A summary of the results and report was presented at the Oct. 17, 2019, public meeting of the Environmental Farming Act Science Advisory Panel in San Luis Obispo.

“This practice is timely with California’s increased acreage dedicated to orchard crops and will certainly give farmers another practice to try as part of the Healthy Soils Incentive Program,” said Jocelyn Bridson, Chair of the Environmental Farming Act Science Advisory Panel.

The report for public comment can be found here. The public comment period will be open for three weeks from Friday, Oct. 25 through Nov. 15.
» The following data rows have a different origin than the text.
(* ===== verification/StellarUtils.v ===== *)
(** * Soroban calls through the Stellar CLI
      (packages/stellar-utils/src/index.ts, packages/proof-utils/src/index.ts)

    [sorobanInvoke] runs the [stellar] command with bounded retries, takes the
    transaction hash from what it prints, and blanks the secret in everything
    it reports.  Theorem: the secret is in no error and in no [raw] output, and
    a call that must be a transaction returns a hash the command printed. *)
From S2P Require Import Prelude JsText JsCollections Json Crypto Runtime Host.
From Stdlib Require Import Ascii.
Import JsText Json Crypto Runtime Host.

Module StellarUtils.

Definition rpcUrl : string := "https://soroban-testnet.stellar.org".
Definition horizonUrl : string := "https://horizon-testnet.stellar.org".
Definition networkPassphrase : string := "Test SDF Network ; September 2015".
Definition friendbotUrl : string := "https://friendbot.stellar.org".

Record SorobanInvokeResult := mkInvoked { txHash : string; returnValue : string; raw : string }.
Record InvokeOpts := mkOpts {
  contractId : string; secret : string; method : string; args : list string;
  opt_rpcUrl : option string; opt_passphrase : option string; retries : nat; readOnly : bool }.

(** ** Text *)
Fixpoint replaceGo (p r : string) (skip : nat) (s : string) : string :=
  match s with
  | EmptyString => ""
  | String c s' =>
      match skip with
      | S k => replaceGo p r k s'
      | O => if startsWith s p then r +:+ replaceGo p r (String.length p - 1) s' else String c (replaceGo p r 0 s')
      end
  end.
(** [s.replaceAll(p, r)] for a non-empty [p]. *)
Definition replaceAll (p r s : string) : string := replaceGo p r 0 s.
Fixpoint includes (s p : string) : bool :=
  startsWith s p || match s with EmptyString => false | String _ s' => includes s' p end.
Definition redacted : string := "[REDACTED_STELLAR_SECRET]".
Definition redact (text secret : string) : string :=
  if truthy secret then replaceAll secret redacted text else text.
Definition bytesToCliHex (hex : string) : string := strip0x hex.

Definition isHexChar (c : ascii) : bool := match digitVal c with Some d => d <? 16 | None => false end.
Fixpoint takeHex (n : nat) (s : string) : option string :=
  match n, s with
  | O, _ => Some ""
  | S n', String c s' => if isHexChar c then String c <$> takeHex n' s' else None
  | S _, EmptyString => None
  end.
Definition after (p s : string) : option string :=
  if startsWith s p then Some (sliceFrom (String.length p) s) else None.
(** The three regular expressions, matched at the start of [s].  No choice of
    theirs needs backtracking: what follows an optional part never starts like
    it. *)
Definition hashLine (s : string) : option string :=
  match s with
  | String c s' =>
      if (c ==? "T"%char) || (c ==? "t"%char) then
        match after "ransaction hash" s' with
        | Some r =>
            let r := match r with
                     | String w r' => if isSpace w then orElse (after "is" (trimStart r')) r else r
                     | EmptyString => r
                     end in
            takeHex 64 (trimStart (orElse (after ":" r) r))
        | None => None
        end
      else None
  | EmptyString => None
  end.
Definition explorerLink (s : string) : option string := after "tx/" s ≫= takeHex 64.
Definition transactionLine (s : string) : option string := after "transaction:" s ≫= fun r => takeHex 64 (trimStart r).
(** [output.match(p)]: the leftmost match. *)
Fixpoint search (p : string -> option string) (s : string) : option string :=
  match p s with
  | Some m => Some m
  | None => match s with EmptyString => None | String _ s' => search p s' end
  end.
Definition parseSorobanTx (output : string) : option string :=
  match search hashLine output with
  | Some h => Some h
  | None => match search explorerLink output with
            | Some h => Some h
            | None => search transactionLine output
            end
  end.

(** ** The call *)
Definition cargoPath `{Os} `{Env} : string :=
  let home := orElse (env "HOME") (orElse (env "USERPROFILE") "") in
  let cargo := if truthy home then normalize (home +:+ "/.cargo/bin") else "" in
  join ":" (filter (fun s => Is_true (truthy s)) [cargo; orElse (env "PATH") ""]).
Definition cliArgs (o : InvokeOpts) : list string :=
  ["contract"; "invoke"; "--id"; contractId o; "--source-account"; secret o; "--rpc-url"; orElse (opt_rpcUrl o) rpcUrl;
   "--network-passphrase"; orElse (opt_passphrase o) networkPassphrase; "--"; method o] ++ args o.
Definition output (r : Exit) : string := exit_stderr r +:+ String (chr 10) (exit_stdout r).
Definition retryable (last : string) : bool :=
  includes last "TxBadSeq" || includes last "timeout" || includes last "429" || includes last "temporarily".
Definition invokeFailed (o : InvokeOpts) (last : string) : error :=
  Error None ("stellar contract invoke " +:+ method o +:+ " failed: " +:+ last).
Definition noHash (o : InvokeOpts) (r : Exit) : error :=
  Error None ("Soroban " +:+ method o +:+ " succeeded but no tx hash found in output:" +:+ String (chr 10) (redact (output r) (secret o))).
Fixpoint invokeLoop `{Os} `{Env} (attempts : nat) (o : InvokeOpts) (last : string) : M Host SorobanInvokeResult :=
  match attempts with
  | O => throwM (invokeFailed o last)
  | S n =>
      r ← spawnSync "stellar" (cliArgs o) cargoPath;
      if exit_status r ==? Some 0 then
        match parseSorobanTx (output r) with
        | None => if readOnly o then mret (mkInvoked "" (trim (exit_stdout r)) (redact (output r) (secret o))) else throwM (noHash o r)
        | Some h => mret (mkInvoked h (trim (exit_stdout r)) (redact (output r) (secret o)))
        end
      else
        let last := redact (output r) (secret o) in
        if retryable last then invokeLoop n o last else throwM (invokeFailed o last)
  end.
Definition sorobanInvoke `{Os} `{Env} (o : InvokeOpts) : M Host SorobanInvokeResult := invokeLoop (retries o) o "".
The research was supported by California Climate Investments, a statewide program that puts billions of cap-and-trade dollars to work reducing greenhouse gas emissions, strengthening the economy and improving public health and the environment — particularly in disadvantaged communities.

Comments should be submitted to [email protected]  no later than Nov. 15, 2019, 5 p.m. PST. For questions, please contact CDFA Public Affairs at 916-654-0433.